*What to produce*
After locating the line with "Definition staff_member (adminOnly" in the data that follows, return it and every later line exactly, up to and including the line with "(** A transaction".

*Collected data entries*
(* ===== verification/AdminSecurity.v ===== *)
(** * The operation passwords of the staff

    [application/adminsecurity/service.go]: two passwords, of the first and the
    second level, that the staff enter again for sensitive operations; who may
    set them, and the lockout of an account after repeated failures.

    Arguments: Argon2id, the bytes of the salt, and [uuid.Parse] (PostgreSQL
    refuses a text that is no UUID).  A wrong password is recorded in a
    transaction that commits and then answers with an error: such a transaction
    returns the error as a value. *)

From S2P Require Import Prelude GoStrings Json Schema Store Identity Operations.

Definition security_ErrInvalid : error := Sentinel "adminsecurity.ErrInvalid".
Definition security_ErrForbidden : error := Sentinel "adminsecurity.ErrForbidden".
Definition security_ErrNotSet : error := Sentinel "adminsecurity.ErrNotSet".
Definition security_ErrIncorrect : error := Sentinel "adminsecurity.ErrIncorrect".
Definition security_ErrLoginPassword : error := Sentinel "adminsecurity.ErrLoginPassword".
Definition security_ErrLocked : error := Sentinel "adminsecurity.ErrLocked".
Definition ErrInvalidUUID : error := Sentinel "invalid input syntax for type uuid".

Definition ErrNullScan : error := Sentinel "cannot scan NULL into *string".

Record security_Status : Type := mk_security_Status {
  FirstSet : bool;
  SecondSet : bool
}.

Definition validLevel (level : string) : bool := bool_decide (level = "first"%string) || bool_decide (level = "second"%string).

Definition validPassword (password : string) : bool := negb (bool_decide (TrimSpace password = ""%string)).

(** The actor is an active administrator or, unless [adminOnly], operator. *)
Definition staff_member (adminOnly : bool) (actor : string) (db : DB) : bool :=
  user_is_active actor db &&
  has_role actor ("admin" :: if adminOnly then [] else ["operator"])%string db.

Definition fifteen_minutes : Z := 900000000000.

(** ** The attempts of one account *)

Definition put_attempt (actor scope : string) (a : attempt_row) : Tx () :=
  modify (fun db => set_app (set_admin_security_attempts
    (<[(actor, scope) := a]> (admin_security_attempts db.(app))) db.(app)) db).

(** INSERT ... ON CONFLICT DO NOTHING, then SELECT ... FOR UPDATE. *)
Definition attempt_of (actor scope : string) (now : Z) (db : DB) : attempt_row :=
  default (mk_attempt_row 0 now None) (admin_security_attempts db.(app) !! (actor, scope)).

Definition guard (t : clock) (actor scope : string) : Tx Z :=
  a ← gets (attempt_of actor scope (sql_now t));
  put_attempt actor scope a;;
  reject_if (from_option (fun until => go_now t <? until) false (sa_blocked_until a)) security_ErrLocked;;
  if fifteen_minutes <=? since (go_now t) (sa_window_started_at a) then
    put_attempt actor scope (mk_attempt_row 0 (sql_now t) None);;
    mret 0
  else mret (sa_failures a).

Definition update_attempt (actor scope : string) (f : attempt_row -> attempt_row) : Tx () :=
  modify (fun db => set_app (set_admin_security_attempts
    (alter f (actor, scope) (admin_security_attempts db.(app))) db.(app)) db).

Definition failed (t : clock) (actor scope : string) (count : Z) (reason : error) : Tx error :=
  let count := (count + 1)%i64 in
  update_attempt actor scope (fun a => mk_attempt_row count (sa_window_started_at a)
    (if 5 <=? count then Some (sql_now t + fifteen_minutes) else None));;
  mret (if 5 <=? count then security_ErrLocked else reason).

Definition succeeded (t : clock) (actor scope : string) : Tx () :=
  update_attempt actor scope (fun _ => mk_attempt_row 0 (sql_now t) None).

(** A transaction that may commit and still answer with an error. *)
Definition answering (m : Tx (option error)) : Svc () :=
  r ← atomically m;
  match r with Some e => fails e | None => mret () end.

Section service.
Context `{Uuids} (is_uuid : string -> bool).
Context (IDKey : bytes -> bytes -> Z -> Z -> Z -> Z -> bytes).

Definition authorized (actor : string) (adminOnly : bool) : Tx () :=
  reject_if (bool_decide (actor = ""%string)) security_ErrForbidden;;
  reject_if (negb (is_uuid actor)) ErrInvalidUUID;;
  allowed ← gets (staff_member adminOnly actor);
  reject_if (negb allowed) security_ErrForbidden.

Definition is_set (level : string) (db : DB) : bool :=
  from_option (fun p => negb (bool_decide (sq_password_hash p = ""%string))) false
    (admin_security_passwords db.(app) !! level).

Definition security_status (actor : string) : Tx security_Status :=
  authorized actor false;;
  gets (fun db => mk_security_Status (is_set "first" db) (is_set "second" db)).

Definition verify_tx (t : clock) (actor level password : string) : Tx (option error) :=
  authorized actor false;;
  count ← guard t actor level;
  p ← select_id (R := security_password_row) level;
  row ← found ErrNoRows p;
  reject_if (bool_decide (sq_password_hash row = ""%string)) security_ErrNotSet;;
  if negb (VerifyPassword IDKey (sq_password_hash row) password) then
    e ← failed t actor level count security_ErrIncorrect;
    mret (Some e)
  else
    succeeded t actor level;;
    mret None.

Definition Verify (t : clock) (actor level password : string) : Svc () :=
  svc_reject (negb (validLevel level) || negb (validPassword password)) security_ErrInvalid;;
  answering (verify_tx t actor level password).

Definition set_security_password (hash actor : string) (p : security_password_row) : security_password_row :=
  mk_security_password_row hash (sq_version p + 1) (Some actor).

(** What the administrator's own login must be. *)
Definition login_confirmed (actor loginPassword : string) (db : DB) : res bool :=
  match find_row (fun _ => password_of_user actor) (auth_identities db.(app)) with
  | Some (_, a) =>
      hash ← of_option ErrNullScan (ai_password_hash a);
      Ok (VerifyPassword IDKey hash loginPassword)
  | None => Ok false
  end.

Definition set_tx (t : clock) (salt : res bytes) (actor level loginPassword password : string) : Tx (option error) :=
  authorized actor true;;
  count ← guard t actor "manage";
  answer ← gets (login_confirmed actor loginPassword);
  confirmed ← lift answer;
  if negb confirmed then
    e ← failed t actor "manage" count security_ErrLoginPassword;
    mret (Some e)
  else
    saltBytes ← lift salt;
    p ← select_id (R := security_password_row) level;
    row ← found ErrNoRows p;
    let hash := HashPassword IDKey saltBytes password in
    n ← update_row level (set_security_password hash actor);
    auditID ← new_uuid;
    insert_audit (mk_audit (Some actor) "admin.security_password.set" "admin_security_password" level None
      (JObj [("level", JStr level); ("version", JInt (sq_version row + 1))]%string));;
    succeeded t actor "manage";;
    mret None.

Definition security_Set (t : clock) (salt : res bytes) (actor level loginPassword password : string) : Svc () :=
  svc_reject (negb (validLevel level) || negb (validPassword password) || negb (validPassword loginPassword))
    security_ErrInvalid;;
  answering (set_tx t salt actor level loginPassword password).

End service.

---

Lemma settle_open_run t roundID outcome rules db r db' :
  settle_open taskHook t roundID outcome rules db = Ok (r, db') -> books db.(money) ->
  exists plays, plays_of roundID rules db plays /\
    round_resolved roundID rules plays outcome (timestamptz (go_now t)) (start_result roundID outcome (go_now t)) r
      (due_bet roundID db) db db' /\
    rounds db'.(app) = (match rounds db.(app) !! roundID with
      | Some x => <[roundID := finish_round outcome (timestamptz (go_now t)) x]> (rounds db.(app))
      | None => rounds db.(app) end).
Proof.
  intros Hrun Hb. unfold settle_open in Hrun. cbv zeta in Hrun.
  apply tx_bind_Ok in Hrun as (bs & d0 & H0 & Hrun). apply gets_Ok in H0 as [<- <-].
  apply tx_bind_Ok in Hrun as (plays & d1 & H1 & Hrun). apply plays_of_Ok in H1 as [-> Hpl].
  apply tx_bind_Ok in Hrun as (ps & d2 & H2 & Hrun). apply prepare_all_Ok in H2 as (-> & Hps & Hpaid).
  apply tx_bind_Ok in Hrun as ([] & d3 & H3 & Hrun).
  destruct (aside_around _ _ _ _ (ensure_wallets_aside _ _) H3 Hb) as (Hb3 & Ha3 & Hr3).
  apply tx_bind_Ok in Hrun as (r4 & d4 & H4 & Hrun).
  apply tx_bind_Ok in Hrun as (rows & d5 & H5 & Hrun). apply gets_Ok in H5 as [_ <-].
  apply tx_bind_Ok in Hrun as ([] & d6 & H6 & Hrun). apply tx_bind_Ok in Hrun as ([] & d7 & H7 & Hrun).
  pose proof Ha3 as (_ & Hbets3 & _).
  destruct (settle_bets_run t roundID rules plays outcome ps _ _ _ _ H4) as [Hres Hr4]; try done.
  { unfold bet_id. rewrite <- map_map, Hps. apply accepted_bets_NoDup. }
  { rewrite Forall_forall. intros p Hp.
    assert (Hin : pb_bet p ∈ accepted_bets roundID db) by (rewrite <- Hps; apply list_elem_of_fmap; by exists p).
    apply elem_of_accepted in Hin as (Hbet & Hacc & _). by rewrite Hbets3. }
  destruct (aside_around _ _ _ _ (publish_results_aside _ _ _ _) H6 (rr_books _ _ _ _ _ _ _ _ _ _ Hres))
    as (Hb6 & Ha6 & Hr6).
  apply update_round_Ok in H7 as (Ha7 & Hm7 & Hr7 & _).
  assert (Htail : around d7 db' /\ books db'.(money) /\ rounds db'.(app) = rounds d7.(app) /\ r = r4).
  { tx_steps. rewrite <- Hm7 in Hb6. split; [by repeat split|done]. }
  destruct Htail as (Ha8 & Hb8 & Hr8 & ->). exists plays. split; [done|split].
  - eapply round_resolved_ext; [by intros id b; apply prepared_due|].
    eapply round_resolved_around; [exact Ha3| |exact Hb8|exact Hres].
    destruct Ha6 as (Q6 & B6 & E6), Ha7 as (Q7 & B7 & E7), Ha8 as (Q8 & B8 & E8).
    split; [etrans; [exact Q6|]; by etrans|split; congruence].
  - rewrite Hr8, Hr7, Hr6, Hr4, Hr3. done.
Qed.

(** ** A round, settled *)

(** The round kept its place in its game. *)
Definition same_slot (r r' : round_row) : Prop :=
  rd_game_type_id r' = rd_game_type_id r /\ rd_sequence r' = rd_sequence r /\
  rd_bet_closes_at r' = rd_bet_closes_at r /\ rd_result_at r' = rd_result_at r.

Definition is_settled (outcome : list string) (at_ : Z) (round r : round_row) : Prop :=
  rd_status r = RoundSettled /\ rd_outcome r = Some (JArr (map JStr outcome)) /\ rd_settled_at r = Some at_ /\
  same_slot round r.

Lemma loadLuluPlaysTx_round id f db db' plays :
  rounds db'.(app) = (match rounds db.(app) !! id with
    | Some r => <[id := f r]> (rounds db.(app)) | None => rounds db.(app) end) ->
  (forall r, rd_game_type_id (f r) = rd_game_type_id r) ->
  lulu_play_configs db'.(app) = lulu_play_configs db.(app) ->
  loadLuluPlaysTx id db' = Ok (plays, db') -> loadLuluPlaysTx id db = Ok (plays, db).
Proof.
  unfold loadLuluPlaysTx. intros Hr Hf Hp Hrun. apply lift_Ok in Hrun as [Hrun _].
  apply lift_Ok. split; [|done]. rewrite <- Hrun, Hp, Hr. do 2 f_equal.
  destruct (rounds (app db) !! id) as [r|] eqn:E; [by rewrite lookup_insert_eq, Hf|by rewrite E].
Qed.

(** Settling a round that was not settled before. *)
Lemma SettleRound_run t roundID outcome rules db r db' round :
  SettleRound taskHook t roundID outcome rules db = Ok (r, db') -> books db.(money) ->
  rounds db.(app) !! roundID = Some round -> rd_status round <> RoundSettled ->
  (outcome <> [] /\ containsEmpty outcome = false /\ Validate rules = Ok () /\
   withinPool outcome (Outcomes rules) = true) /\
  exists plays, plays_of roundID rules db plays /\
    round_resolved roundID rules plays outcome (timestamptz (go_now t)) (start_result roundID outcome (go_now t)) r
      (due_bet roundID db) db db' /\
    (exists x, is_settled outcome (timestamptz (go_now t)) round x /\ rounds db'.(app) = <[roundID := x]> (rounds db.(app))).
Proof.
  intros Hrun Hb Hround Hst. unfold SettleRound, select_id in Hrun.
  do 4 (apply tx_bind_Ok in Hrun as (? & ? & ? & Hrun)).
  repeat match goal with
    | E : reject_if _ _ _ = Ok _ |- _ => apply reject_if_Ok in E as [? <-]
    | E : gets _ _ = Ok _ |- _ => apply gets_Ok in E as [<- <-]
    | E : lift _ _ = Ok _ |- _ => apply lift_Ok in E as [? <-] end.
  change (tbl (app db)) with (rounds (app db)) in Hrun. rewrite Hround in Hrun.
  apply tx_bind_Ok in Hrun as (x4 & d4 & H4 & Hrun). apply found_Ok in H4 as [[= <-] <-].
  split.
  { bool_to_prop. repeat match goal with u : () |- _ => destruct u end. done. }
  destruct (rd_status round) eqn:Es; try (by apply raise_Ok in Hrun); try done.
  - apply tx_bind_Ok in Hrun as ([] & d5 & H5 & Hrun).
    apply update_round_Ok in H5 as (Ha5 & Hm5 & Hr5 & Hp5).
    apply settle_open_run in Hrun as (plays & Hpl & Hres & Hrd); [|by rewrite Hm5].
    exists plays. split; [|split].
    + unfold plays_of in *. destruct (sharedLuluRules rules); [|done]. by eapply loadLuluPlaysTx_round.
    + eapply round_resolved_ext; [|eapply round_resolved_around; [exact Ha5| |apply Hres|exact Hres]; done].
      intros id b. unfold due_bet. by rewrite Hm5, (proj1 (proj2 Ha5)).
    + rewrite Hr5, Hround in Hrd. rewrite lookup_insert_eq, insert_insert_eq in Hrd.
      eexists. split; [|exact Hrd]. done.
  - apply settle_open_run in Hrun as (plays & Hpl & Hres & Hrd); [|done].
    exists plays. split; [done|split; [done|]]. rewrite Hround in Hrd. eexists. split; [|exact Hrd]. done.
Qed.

*Solution to this task*
Definition staff_member (adminOnly : bool) (actor : string) (db : DB) : bool :=
  user_is_active actor db &&
  has_role actor ("admin" :: if adminOnly then [] else ["operator"])%string db.

Definition fifteen_minutes : Z := 900000000000.

(** ** The attempts of one account *)

Definition put_attempt (actor scope : string) (a : attempt_row) : Tx () :=
  modify (fun db => set_app (set_admin_security_attempts
    (<[(actor, scope) := a]> (admin_security_attempts db.(app))) db.(app)) db).

(** INSERT ... ON CONFLICT DO NOTHING, then SELECT ... FOR UPDATE. *)
Definition attempt_of (actor scope : string) (now : Z) (db : DB) : attempt_row :=
  default (mk_attempt_row 0 now None) (admin_security_attempts db.(app) !! (actor, scope)).

Definition guard (t : clock) (actor scope : string) : Tx Z :=
  a ← gets (attempt_of actor scope (sql_now t));
  put_attempt actor scope a;;
  reject_if (from_option (fun until => go_now t <? until) false (sa_blocked_until a)) security_ErrLocked;;
  if fifteen_minutes <=? since (go_now t) (sa_window_started_at a) then
    put_attempt actor scope (mk_attempt_row 0 (sql_now t) None);;
    mret 0
  else mret (sa_failures a).

Definition update_attempt (actor scope : string) (f : attempt_row -> attempt_row) : Tx () :=
  modify (fun db => set_app (set_admin_security_attempts
    (alter f (actor, scope) (admin_security_attempts db.(app))) db.(app)) db).

Definition failed (t : clock) (actor scope : string) (count : Z) (reason : error) : Tx error :=
  let count := (count + 1)%i64 in
  update_attempt actor scope (fun a => mk_attempt_row count (sa_window_started_at a)
    (if 5 <=? count then Some (sql_now t + fifteen_minutes) else None));;
  mret (if 5 <=? count then security_ErrLocked else reason).

Definition succeeded (t : clock) (actor scope : string) : Tx () :=
  update_attempt actor scope (fun _ => mk_attempt_row 0 (sql_now t) None).

(** A transaction that may commit and still answer with an error. *)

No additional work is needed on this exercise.